*** Opening of DATA FOR REVIEW ***
(* ===== verification/Heap.v ===== *)
(** [kernel/src/memory/heap.rs]: the kernel heap, one buddy tree of 64-byte blocks
    over the GiB at [HEAP_START], whose pages are mapped on demand. *)
From S2P Require Import Prelude Crates Machine FrameAlloc Paging Layout PageMap Friendly.

Definition HEAP_BASE_ORDER : Z := 6.
Definition HEAP_LEVELS : Z := 25.

(** The kernel state the heap works on: the machine, and the tree behind
    [Once<Mutex<HeapTree>>]. *)
Record heap_state (P Tr : Type) := mkHeapState {
  mach : machine P;
  htree : option Tr
}.
Arguments mkHeapState {P Tr}.
Arguments mach {P Tr}.
Arguments htree {P Tr}.

(** Calls into [ACTIVE_PAGE_TABLES]. *)
Definition tables {P Tr A} (c : M (machine P) A) : M (heap_state P Tr) A := fun h =>
  match c (mach h) with
  | Ret (a, s) => Ret (a, mkHeapState s (htree h))
  | Stop w => Stop w
  end.

(** ** Orders *)

(** The loop of [log2_floor]; 64 iterations are enough for a [u64]. *)
Fixpoint log2_floor_loop (fuel : nat) (val log2 : Z) : res Z :=
  match fuel with
  | O => Stop OutOfFuel
  | S fuel => if 1 <? val then log2_floor_loop fuel (Z.shiftr val 1) (log2 + 1) else Ret log2
  end.
Definition log2_floor (val : Z) : res Z := log2_floor_loop 64 val 0.

Definition log2_ceil (val : Z) : res Z :=
  let? log2 := log2_floor val in
  if negb (val =? Z.shiftl 1 log2) then Ret (log2 + 1) else Ret log2.

Definition order (val : Z) : res Z :=
  if val =? 0 then Ret 0 else
  let? l := log2_ceil val in
  let log2 := l + 1 in
  if HEAP_BASE_ORDER <? log2 then Ret (log2 - HEAP_BASE_ORDER) else Ret 0.

Section heap.
Context `{B : Build} `{X : X86_64Crate} `{F : BitflagsCrate} {P : Type} `{FA : FrameAllocator P}.
Context `{T : FriendlyTree HEAP_LEVELS HEAP_BASE_ORDER} `{FC : FriendlyCrate}.

#[local] Abbreviation hM := (M (heap_state P tree)).

Definition wait_tree : hM tree := fun h =>
  match htree h with
  | Some t => Ret (t, h)
  | None => Stop (Panic "Heap not initialized!")
  end.
Definition put_tree (t : tree) : hM unit := fun h => Ret (tt, mkHeapState (mach h) (Some t)).

Definition heap_flags : Z := WRITABLE ||| NO_EXECUTE ||| GLOBAL.

(** [mem::size_of::<[Block; BLOCKS_IN_TREE]>()]: a [Block] is one byte. *)
Definition tree_size : Z := blocks_in_tree HEAP_LEVELS.

Definition heap_init (heap_tree_start : Z) : hM Z := fun h =>
  let? next := mul64 (heap_tree_start / 4096 + 1) 4096 in
  match htree h with
  | Some _ => Ret (next, h)
  | None =>
      let tree_size_pages := tree_size / 4096 in
      let page_start := containing_address next in
      let? page_end := page_add page_start tree_size_pages in
      match map_range page_start page_end heap_flags Invalidate Zero (mach h) with
      | Ret (Ok _, s) => Ret (next, mkHeapState s (Some (tree_new [(0, Z.shiftl 1 (30 + 1))])))
      | Ret (Err _, _) => Stop (Panic "Out of physical memory")
      | Stop w => Stop w
      end
  end.

(** The pages of a block: [0..round_up_divide(1u64 << bits, 4096)]. *)
Definition block_pages (bits : Z) : res (list Z) :=
  let? n := round_up_divide (shl64 1 bits) 4096 in Ret (range_excl 0 n).

(** The body of the loop of [alloc]: [Err tt] is [return ptr::null_mut()]. *)
Definition alloc_page (ptr : Z) (page_index : Z) : hM (result unit unit) :=
  let! a := lift (add64 ptr (page_index * 4096)) in
  let page := containing_address a in
  let! w := tables (walk_page_table page) in
  if bool_decide (is_Some w) then ret (Ok tt) else
  let! r := tables (map page heap_flags NoInvalidate Zero) in
  match r with
  | Ok _ => ret (Ok tt)
  | Err _ =>
      do! tables (unmap_range (containing_address ptr) page Free Invalidate) in
      ret (Err tt)
  end.

(** [GlobalAlloc::alloc] for a layout of [size] bytes; [None] is the null pointer. *)
Definition heap_alloc (size : Z) : hM (option Z) :=
  let! t := wait_tree in
  let! ord := lift (order size) in
  if max_order <? ord then ret None else
  let (o, t') := tree_allocate ord t in
  do! put_tree t' in
  match o with
  | None => ret None
  | Some off =>
      let! ptr := lift (add64 off HEAP_START) in
      let! ps := lift (block_pages (ord + HEAP_BASE_ORDER - 1)) in
      let! r := try_each ps (alloc_page ptr) in
      match r with
      | Ok _ => ret (Some ptr)
      | Err _ => ret None
      end
  end.

Definition in_heap (ptr : Z) : bool :=
  (HEAP_START <=? ptr) && (ptr <? HEAP_START + Z.shiftl 1 30).

(** [GlobalAlloc::dealloc]; a null [ptr] returns at once. *)
Definition heap_dealloc (ptr : option Z) (size : Z) : hM unit :=
  match ptr with
  | None => ret tt
  | Some global_ptr =>
      let! ord := lift (order size) in
      do! assert_m (in_heap global_ptr) "Heap object pointer not in heap!" in
      let! ptr := lift (sub64 global_ptr HEAP_START) in
      let! t := wait_tree in
      let! t := lift (tree_deallocate ptr ord t) in
      do! put_tree t in
      let page_order := 12 - HEAP_BASE_ORDER in
      if ord <? page_order then
        let page_base_ptr := Z.land ptr (Z.lnot 0xFFF) in
        let level := max_order - page_order in
        let level_offset := blocks_in_tree level in
        let index := level_offset + Z.shiftr page_base_ptr (page_order + HEAP_BASE_ORDER) + 1 in
        let! t := wait_tree in
        let order_free := tree_order_free (index - 1) t in
        if order_free =? page_order + 1 then
          let! g := lift (add64 page_base_ptr HEAP_START) in
          tables (unmap (containing_address g) Free Invalidate)
        else ret tt
      else
        let! ps := lift (block_pages (ord + HEAP_BASE_ORDER - 1)) in
        for_each ps (fun page =>
          let! page_addr := lift (add64 global_ptr (page * 4096)) in
          tables (unmap (containing_address page_addr) Free Invalidate))
  end.

Definition alloc_specific_page (ptr physical_begin_frame : Z) (page_no : Z)
  : hM (result unit unit) :=
  let! a := lift (add64 ptr (page_no * 4096)) in
  let page := containing_address a in
  let! f := lift (add64 physical_begin_frame page_no) in
  let! f := lift (mul64 f 4096) in
  let! pa := lift (PhysAddr_new f) in
  let! r := tables (map_to page pa heap_flags Invalidate) in
  match r with
  | Ok _ => ret (Ok tt)
  | Err _ =>
      do! tables (unmap_range (containing_address ptr) page Free Invalidate) in
      ret (Err tt)
  end.

Definition alloc_specific (physical_begin_frame frames : Z) : hM (option Z) :=
  let! t := wait_tree in
  let! sz := lift (mul64 frames 4096) in
  let! ord := lift (order sz) in
  if max_order <? ord then ret None else
  let (o, t') := tree_allocate ord t in
  do! put_tree t' in
  match o with
  | None => ret None
  | Some off =>
      let! ptr := lift (add64 off HEAP_START) in
      let! ps := lift (block_pages (ord + HEAP_BASE_ORDER)) in
      let! r := try_each ps (alloc_specific_page ptr physical_begin_frame) in
      match r with
      | Ok _ => ret (Some ptr)
      | Err _ => ret None
      end
  end.

Definition dealloc_specific (ptr : option Z) (frames : Z) : hM unit :=
  match ptr with
  | None => ret tt
  | Some global_ptr =>
      if frames =? 0 then ret tt else
      let! sz := lift (mul64 frames 4096) in
      let! ord := lift (order sz) in
      do! assert_m (in_heap global_ptr) "Heap object pointer not in heap!" in
      let! ptr := lift (sub64 global_ptr HEAP_START) in
      let! t := wait_tree in
      let! t := lift (tree_deallocate ptr ord t) in
      do! put_tree t in
      let! ps := lift (block_pages (ord + HEAP_BASE_ORDER)) in
      for_each ps (fun page =>
        let! page_addr := lift (add64 global_ptr (page * 4096)) in
        tables (unmap (containing_address page_addr) NoFree NoInvalidate))
  end.

End heap.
*** Close of DATA FOR REVIEW ***
* _TASK BRIEF_: The response must consist solely of the lines from the first line of the entries through the line containing "[Once<Mutex<HeapTree>>]. *)", repeated exactly.

* _SOLUTION TO THIS TASK_:
(* ===== verification/Heap.v ===== *)
(** [kernel/src/memory/heap.rs]: the kernel heap, one buddy tree of 64-byte blocks
    over the GiB at [HEAP_START], whose pages are mapped on demand. *)
From S2P Require Import Prelude Crates Machine FrameAlloc Paging Layout PageMap Friendly.

Definition HEAP_BASE_ORDER : Z := 6.
Definition HEAP_LEVELS : Z := 25.

(** The kernel state the heap works on: the machine, and the tree behind
    [Once<Mutex<HeapTree>>]. *)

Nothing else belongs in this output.